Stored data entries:
++++++++++++++++++++
(* ===== verification/EngineBusiness.v ===== *)
(** * The node's rows under the engine

    The engine's own statements leave the node's tables alone: they change only in
    a producer's transaction, in an apply and in a job.  So an order of the node's
    rows that those three follow is followed by every step of the engine. *)

From stdpp Require Import base list strings gmap relations.
From S2P Require Import Prelude Table Storage EngineSchema EngineNext InboxStore OutboxStore JobStore.
From S2P Require Import EngineConfig EngineEffects Worker Executor Runtime Engine.

Local Open Scope Z_scope.

Section Business.
Context {B : Type} (R : B → B → Prop) `{!PreOrder R}.
Context `{AckSetJson} `{JobResultJson} `{Transport}.

Definition rows_next (d d' : Db B) : Prop := R (business d) (business d').
Definition world_rows (w w' : World B) : Prop := rows_next (w_db w) (w_db w').

#[local] Instance rows_next_preorder : PreOrder rows_next.
Proof. unfold rows_next. split; [by intros d|]. intros a b c Hab Hbc. by etrans. Qed.
#[local] Instance world_rows_preorder : PreOrder world_rows.
Proof. unfold world_rows. split; [by intros w|]. intros a b c Hab Hbc. by etrans. Qed.

(** A statement that does not mention the node's rows. *)
Lemma stmt_rows {A} (f : Db B → A * Db B) :
  (∀ d, business (f d).2 = business d) → guarantee rows_next (stmt f).
Proof. intros Hf. apply guarantee_stmt; [apply _|]. intros d. unfold rows_next. by rewrite Hf. Qed.

Ltac rows :=
  guar; try (apply stmt_rows; intros ?; cbn; repeat case_match; by simplify_eq/=).

(** ** Statements *)

Lemma insert_inbox_rows event now : guarantee rows_next (insert_engine_inbox_event event now).
Proof. unfold insert_engine_inbox_event, inbox_update. rows. Qed.

Lemma inbox_update_rows p f : guarantee rows_next (inbox_update p f).
Proof. unfold inbox_update. rows. Qed.

Lemma outbox_update_rows p f : guarantee rows_next (outbox_update p f).
Proof. unfold outbox_update. rows. Qed.

Lemma job_update_rows p f : guarantee rows_next (job_update p f).
Proof. unfold job_update. rows. Qed.

Hint Resolve insert_inbox_rows inbox_update_rows outbox_update_rows job_update_rows : guar.

Lemma upsert_aggregate_rows kind id update now :
  guarantee rows_next (upsert_engine_aggregate kind id update now).
Proof. unfold upsert_engine_aggregate, find_engine_aggregate. rows. Qed.

Lemma mark_poisoned_rows kind id action reason now f :
  guarantee rows_next (mark_engine_aggregate_poisoned kind id action reason now f).
Proof. unfold mark_engine_aggregate_poisoned. rows. Qed.

Lemma release_poison_rows kind id action :
  guarantee rows_next (release_engine_poison kind id action).
Proof. unfold release_engine_poison. rows. Qed.

Lemma insert_outbox_rows message now :
  guarantee rows_next (insert_engine_outbox_message message now).
Proof. unfold insert_engine_outbox_message. rows. Qed.

Lemma claim_outbox_rows_rows ids now lease :
  guarantee rows_next (claim_outbox_rows ids now lease).
Proof. induction ids; cbn [claim_outbox_rows]; unfold claim_outbox_row; rows. Qed.

Lemma insert_job_rows job now : guarantee rows_next (insert_engine_job job now).
Proof. unfold insert_engine_job, find_engine_job. rows. Qed.

Lemma claim_jobs_rows ids now lease : guarantee rows_next (claim_jobs ids now lease).
Proof. induction ids; cbn [claim_jobs]; unfold claim_job; rows. Qed.

Lemma cancel_job_rows id now : guarantee rows_next (cancel_engine_job id now).
Proof. unfold cancel_engine_job. rows. Qed.

Lemma cancel_jobs_rows ids now : guarantee rows_next (cancel_jobs ids now).
Proof. induction ids; cbn [cancel_jobs]; rows. apply cancel_job_rows. Qed.

Lemma cancel_phase_rows kind id phase now :
  guarantee rows_next (cancel_engine_jobs_for_phase kind id phase now).
Proof. unfold cancel_engine_jobs_for_phase. rows. apply cancel_jobs_rows. Qed.

Lemma wake_waiting_rows refs now : guarantee rows_next (wake_engine_inbox_waiting refs now).
Proof. induction refs; cbn [wake_engine_inbox_waiting]; rows. Qed.

Lemma finish_job_rows id g finish now : guarantee rows_next (finish_engine_job id g finish now).
Proof. unfold finish_engine_job, find_engine_job. rows. Qed.

Lemma finish_lapsed_business now : guarantee rows_next (finish_lapsed_cancelled_engine_jobs now).
Proof. unfold finish_lapsed_cancelled_engine_jobs. rows. Qed.

Lemma acknowledge_rows_rows peer id now rows :
  guarantee rows_next (acknowledge_rows peer id now rows).
Proof. induction rows; cbn [acknowledge_rows]; unfold acknowledge_row; rows. Qed.

Hint Resolve upsert_aggregate_rows mark_poisoned_rows release_poison_rows insert_outbox_rows
  claim_outbox_rows_rows insert_job_rows claim_jobs_rows cancel_job_rows cancel_phase_rows
  wake_waiting_rows finish_job_rows finish_lapsed_business acknowledge_rows_rows : guar.

(** ** Tasks *)

Lemma on_db_rows {A} (m : ST (Db B) A) : guarantee rows_next m → guarantee world_rows (on_db m).
Proof. intros Hm. eapply guarantee_focus; [exact Hm|]. done. Qed.

Lemma acquire_rows : guarantee world_rows acquire.
Proof. apply guarantee_stmt; [apply _|]. intros w. cbn. reflexivity. Qed.

Lemma modify_rows (f : World B → World B) :
  (∀ w, w_db (f w) = w_db w) → guarantee world_rows (modify f).
Proof. intros Hf w e. unfold world_rows. cbn. rewrite Hf. reflexivity. Qed.

Hint Resolve acquire_rows : guar.

Ltac tasks :=
  repeat first
    [ progress guar
    | apply guarantee_try
    | apply on_db_rows
    | by apply modify_rows
    | progress rows ].

Lemma dispatch_rows post : guarantee world_rows (dispatch post).
Proof. unfold dispatch. guar; apply modify_rows; intros w; by repeat case_match. Qed.

Lemma write_effects_rows config event a current effects waiting now :
  guarantee rows_next (write_effects config event a current effects waiting now).
Proof.
  unfold write_effects, insert_effect_outbox, close_engine_outbox, insert_effect_job,
    apply_job_cancel, cancel_engine_jobs_for_aggregate, mark_engine_inbox_applied,
    mark_engine_inbox_waiting. rows.
Qed.

Lemma poison_rows config event reason : guarantee world_rows (poison config event reason).
Proof. unfold poison, mark_engine_inbox_poisoned. tasks. Qed.

Lemma retry_at_rows event err next_at : guarantee world_rows (schedule_retry_at event err next_at).
Proof. unfold schedule_retry_at, mark_engine_inbox_retry. tasks. Qed.

Lemma insert_result_rows job g stale result now :
  guarantee rows_next (insert_job_result job g stale result now).
Proof. unfold insert_job_result. rows. Qed.

Hint Resolve dispatch_rows write_effects_rows poison_rows retry_at_rows insert_result_rows : guar.

Lemma lapsed_rows : guarantee world_rows finish_lapsed_cancelled.
Proof. unfold finish_lapsed_cancelled. tasks. Qed.

Lemma claim_rows config pool permits : guarantee world_rows (claim_and_spawn config pool permits).
Proof.
  induction permits; cbn [claim_and_spawn]; unfold claim_due_engine_jobs; tasks.
Qed.

Lemma record_finish_rows config job g finish :
  guarantee world_rows (record_job_finish config job g finish).
Proof. unfold record_job_finish, write_job_finish, completion_poison. tasks. Qed.

Lemma renewal_rows config id g : guarantee world_rows (renewal_tick config id g).
Proof. unfold renewal_tick, renew_engine_job_lease, find_engine_job. tasks. Qed.

Lemma publish_row_rows config row : guarantee world_rows (publish_row config row).
Proof.
  unfold publish_row, record_engine_outbox_publish, record_engine_outbox_publish_failure. tasks.
  intros w e. unfold publish, final. by destruct (transport_publish _ _ e) as [o e'].
Qed.

Lemma drain_outbox_rows config fuel published :
  guarantee world_rows (drain_outbox config fuel published).
Proof.
  revert published. induction fuel as [|fuel IH]; intros published; cbn [drain_outbox];
    unfold claim_due_engine_outbox_messages; tasks.
  match goal with |- guarantee _ (publish_batch _ ?batch) => induction batch end;
    cbn [publish_batch]; tasks. apply publish_row_rows.
Qed.

Lemma housekeeping_rows config : guarantee world_rows (housekeeping_tick config).
Proof.
  unfold housekeeping_tick, purge_engine_terminal_rows, purge_inbox_terminal, inbox_delete,
    purge_outbox_closed, purge_jobs_terminal. tasks.
Qed.

Hint Resolve lapsed_rows claim_rows : guar.

Lemma executor_rows config permits : guarantee world_rows (executor_pass config permits).
Proof. unfold executor_pass. tasks. Qed.

Lemma runtime_rows :
  (∀ event, guarantee world_rows (submit event)) ∧
  (∀ peer id, guarantee world_rows (acknowledge peer id)) ∧
  (∀ refs, guarantee world_rows (notify refs)) ∧
  (∀ a action, guarantee world_rows (clear_poison a action)) ∧
  guarantee world_rows startup_recovery ∧ guarantee world_rows recheck_tick.
Proof.
  unfold submit, acknowledge, acknowledge_engine_outbox, notify, clear_poison,
    clear_engine_aggregate_poison, startup_recovery, recheck_tick, rearm_engine_inbox_pending,
    rearm_engine_inbox_waiting, reset_engine_outbox_leases, reset_engine_job_leases,
    engine_state_counts.
  split_and!; intros; tasks.
  intros w env. unfold world_rows, final. by destruct (try_send _ _).
Qed.

(** ** The engine *)

Context (config : EngineConfig).
Context (handlers : string → option (Handler B)).
Context (registry : string → string → option (JobRunner B)).

(** The applies and the jobs follow the order. *)
Class RowLaws : Prop := {
  rl_handlers : ∀ k h, handlers k = Some h →
    ∀ ctx event d e, rows_next d (h ctx event d e).1.2;
  rl_runners : ∀ k a r, registry k a = Some r →
    ∀ now job w e, world_rows w (r now job w e).1.2;
}.
Context `{!RowLaws}.

Lemma process_event_rows event : guarantee world_rows (process_event config handlers event).
Proof.
  unfold process_event, mark_engine_inbox_failed.
  destruct (handlers _) as [h|] eqn:Hh; unfold schedule_retry; tasks.
  unfold apply_transaction, commit_apply, find_engine_aggregate. tasks.
  intros t env d Hc Hw. unfold run_handler.
  match goal with |- context [h ?c ?ev ?d0 env] => pose proof (rl_handlers _ _ Hh c ev d0 env) as Hn;
    destruct (h c ev d0 env) as [[[x eff] d'] e'] end.
  cbn in *. split; [done|by etrans].
Qed.

Lemma run_job_rows job : guarantee world_rows (run_job config registry job).
Proof.
  unfold run_job. apply guarantee_bind; [apply _|guar|]. intros now.
  destruct (deadline_passed job now); [guar|].
  destruct (registry _ _) as [runner|] eqn:Hr; guar; [|unfold finish_of_exit; guar].
  intros w e. pose proof (rl_runners _ _ _ Hr now job w e) as Hok.
  unfold run_runner, final. by destruct (runner now job w e) as [[exit w'] e'].
Qed.

Lemma drain_shard_rows n shard count processed :
  guarantee world_rows (drain_shard config handlers n shard count processed).
Proof.
  revert processed. induction n as [|n IH]; intros processed; cbn [drain_shard];
    unfold next_runnable_engine_inbox_event; tasks. apply process_event_rows.
Qed.
End Business.

(** ** Producers *)

Section Producers.
Context {B : Type} `{AckSetJson} `{JobResultJson} `{Transport}.
Context (config : EngineConfig).
Context (handlers : string → option (Handler B)).
Context (registry : string → string → option (JobRunner B)).
Context (R : B → B → Prop) `{!PreOrder R} `{!RowLaws R handlers registry}.

(** A producer's transaction: its rows and an event. *)
Definition produce (b : B) (event : NewEvent) : ST (World B) unit :=
  on_db (transaction (
    in_tx (stmt (λ d, (tt, d <| business := b |>)));;
    in_tx (submit_in event);;
    commit)).

(** It leaves the old rows or the new ones. *)
Lemma produce_cases b event w e :
  let b' := business (w_db (final (produce b event w e))) in b' = business (w_db w) ∨ b' = b.
Proof.
  set (P := λ x, x = business (w_db w) ∨ x = b).
  assert (Hg : guarantee (world_rows (keeps P)) (produce b event)).
  { apply on_db_rows, guarantee_transaction; [apply rows_next_preorder, _|].
    assert (PreOrder (rows_next (B := B) (keeps P))) by apply rows_next_preorder, _.
    guar.
    - apply guarantee_stmt; [apply _|]. intros d _. by right.
    - unfold submit_in. guar. apply insert_inbox_rows, _. }
  apply Hg. by left.
Qed.

(** Every step of the engine follows the order, if the producers do. *)
Lemma engine_step_rows w w' :
  engine_step_in config handlers registry R w w' → world_rows R w w'.
Proof.
  pose proof (runtime_rows R) as (R1 & R2 & R3 & R4 & R5 & R6).
  destruct 1 as [w w' Ht| |].
  - destruct Ht;
      first [ apply R1 | apply R2 | apply R3 | apply R4 | apply R5 | apply R6
            | by apply modify_rows | by eapply drain_shard_rows | by eapply process_event_rows
            | by apply claim_rows | by apply lapsed_rows | by apply executor_rows
            | by eapply run_job_rows | by apply record_finish_rows | by apply renewal_rows
            | by apply drain_outbox_rows | by apply publish_row_rows | idtac ].
    + unfold world_rows, rows_next. fold (produce b event).
      by destruct (produce_cases b event w e) as [->| ->].
    + apply on_db_rows. unfold claim_due_engine_outbox_messages.
      assert (PreOrder (rows_next (B := B) R)) by apply rows_next_preorder, _.
      guar. by apply claim_outbox_rows_rows.
    + unfold world_rows, rows_next. cbn. reflexivity.
  - by apply housekeeping_rows.
  - apply on_db_rows. unfold purge_rejected_network_inbox_rows, inbox_delete. by apply stmt_rows.
Qed.

Lemma engine_steps_rows w w' :
  rtc (engine_step_in config handlers registry R) w w' →
  R (business (w_db w)) (business (w_db w')).
Proof.
  induction 1 as [w|w1 w2 w3 Hs _ IH]; [reflexivity|]. apply engine_step_rows in Hs.
  by etrans.
Qed.
End Producers.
++++++++++++++++++++
Going back to the entries above, set down exactly the lines that begin at the one with "Lemma cancel_phase_rows kind" and end at the one with "Proof. intros Hf w", both included, and nothing else.

RESULT OF THE TASK
Lemma cancel_phase_rows kind id phase now :
  guarantee rows_next (cancel_engine_jobs_for_phase kind id phase now).
Proof. unfold cancel_engine_jobs_for_phase. rows. apply cancel_jobs_rows. Qed.

Lemma wake_waiting_rows refs now : guarantee rows_next (wake_engine_inbox_waiting refs now).
Proof. induction refs; cbn [wake_engine_inbox_waiting]; rows. Qed.

Lemma finish_job_rows id g finish now : guarantee rows_next (finish_engine_job id g finish now).
Proof. unfold finish_engine_job, find_engine_job. rows. Qed.

Lemma finish_lapsed_business now : guarantee rows_next (finish_lapsed_cancelled_engine_jobs now).
Proof. unfold finish_lapsed_cancelled_engine_jobs. rows. Qed.

Lemma acknowledge_rows_rows peer id now rows :
  guarantee rows_next (acknowledge_rows peer id now rows).
Proof. induction rows; cbn [acknowledge_rows]; unfold acknowledge_row; rows. Qed.

Hint Resolve upsert_aggregate_rows mark_poisoned_rows release_poison_rows insert_outbox_rows
  claim_outbox_rows_rows insert_job_rows claim_jobs_rows cancel_job_rows cancel_phase_rows
  wake_waiting_rows finish_job_rows finish_lapsed_business acknowledge_rows_rows : guar.

(** ** Tasks *)

Lemma on_db_rows {A} (m : ST (Db B) A) : guarantee rows_next m → guarantee world_rows (on_db m).
Proof. intros Hm. eapply guarantee_focus; [exact Hm|]. done. Qed.

Lemma acquire_rows : guarantee world_rows acquire.
Proof. apply guarantee_stmt; [apply _|]. intros w. cbn. reflexivity. Qed.

Lemma modify_rows (f : World B → World B) :
  (∀ w, w_db (f w) = w_db w) → guarantee world_rows (modify f).
Proof. intros Hf w e. unfold world_rows. cbn. rewrite Hf. reflexivity. Qed.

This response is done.